Commenting more on the quirk series than on this specific novel.

These walk the line between noir genre and literature more generally. They are set in Dublin in the 50s. Quirk is wealthy but ireland is not, and even the scenes with rich people have a drab and gray feeling. Nobody is capable of honest and effective communication. People interact but fundamentally don't connect. Quirk is a medical examiner but he hardly ever has to work or even to show up. He has no career ambitions, or romantic objectives. Despite being a very passive person he is magically attractive to women, but his relations with women are marked by an inability to fully connect. Feelings are always withheld. The past is grim and dark and haunts the present. Poor Pheobe is never going to be happy. Seems very irish to me.

Quirk is sometimes funny--once he buys a car even though he can't drive, and humor takes place. Hackett is amusing. They don't really "detect" anything, they just kind of blunder along and stuff happens. Quirke and Hackett have a bit of a holmes and watson thing going on Hacket is the exceptional good guy in the series in that he actually accomplishes things. But the overall tone is regret, the weight of the past, and a kind of enervating gloom. "A Death in Summer" takes place in the long irish summer days, and involves a hotty frenchwoman, but it still always feels like a gray day in October.
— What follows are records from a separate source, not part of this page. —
(** * BusTub storage core: buffer pool, LRU-K replacer, extendible hash
      table, B+ tree index and lock manager.

    A shallow embedding of the C++ sources under [src/bustub] and the
    properties of the specification that were checked against them.

    Conventions.
    - C++ integers are [Z]; conversions between widths are written out
      ([to_int32], [to_size_t]).
    - A member function becomes a function from the object's state to a
      [result]: a normal return, a C++ exception (with the state reached
      when it was thrown), undefined behaviour, or an exhausted loop
      budget for the loops that the source writes as [while].
    - [std::unordered_map] is [gmap]; [std::list] and [std::vector] are
      [list]. *)

From Stdlib Require Import ZArith Lia Bool.
From stdpp Require Import gmap list sorting.

Local Open Scope Z_scope.

(** ** Outcomes of a call *)

Inductive result (E S A : Type) : Type :=
| Ok (a : A) (s : S)
| Throw (e : E) (s : S)
| Undefined
| OutOfFuel.

Arguments Ok {E S A} a s.
Arguments Throw {E S A} e s.
Arguments Undefined {E S A}.
Arguments OutOfFuel {E S A}.

Definition bind {E S A B} (m : result E S A) (f : A -> S -> result E S B)
  : result E S B :=
  match m with
  | Ok a s => f a s
  | Throw e s => Throw e s
  | Undefined => Undefined
  | OutOfFuel => OutOfFuel
  end.

(** ** Machine integers *)

Definition INT32_MAX : Z := 2147483647.
Definition SIZE_MAX : Z := 18446744073709551615.

(** [static_cast<int32_t>] of an unsigned value: reduction modulo 2^32
    into the signed range. *)
Definition to_int32 (z : Z) : Z := (z + 2 ^ 31) mod 2 ^ 32 - 2 ^ 31.

(** Arithmetic on [size_t] wraps modulo 2^64. *)
Definition to_size_t (z : Z) : Z := z mod 2 ^ 64.

(** * LRU-K replacer ([src/bustub/src/buffer/lru_k_replacer.cpp]) *)

Module Replacer.

(** Exceptions thrown by the replacer. *)
Inductive exn := InvalidArgument | LogicError.

(** [FrameEntry::pos_] is an iterator into one of the two lists.  The
    model keeps which list the node it designates lives in; [None] is a
    default-constructed (singular) iterator.  Each list holds a frame at
    most once (part of [wf] below), so the node is the frame's
    occurrence. *)
Inductive list_id := InHist | InCache.

Record FrameEntry := mkEntry {
  hit_count_ : Z;
  evictable_ : bool;
  pos_ : option list_id
}.

Record LRUKReplacer := mkReplacer {
  replacer_size_ : Z;
  k_ : Z;
  curr_size_ : Z;
  hist_list_ : list Z;
  cache_list_ : list Z;
  entries_ : gmap Z FrameEntry
}.

Definition set_hit_count (c : Z) (e : FrameEntry) : FrameEntry :=
  mkEntry c (evictable_ e) (pos_ e).
Definition set_evictable (b : bool) (e : FrameEntry) : FrameEntry :=
  mkEntry (hit_count_ e) b (pos_ e).
Definition set_pos (p : list_id) (e : FrameEntry) : FrameEntry :=
  mkEntry (hit_count_ e) (evictable_ e) (Some p).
Black is a very good writer and the Celtic gloom isn't oppressive or depressing. There's kind of a kafka-esque thing going on, where we are invited to laugh at the absurdity of human tragedy. Christine Falls is probably the bleakest of the series--they get lighter as they go along.

I have a feeling he's done with Quirk--at the end of the last novel things were looking up. Pretty sure if there is another one all that will have to change.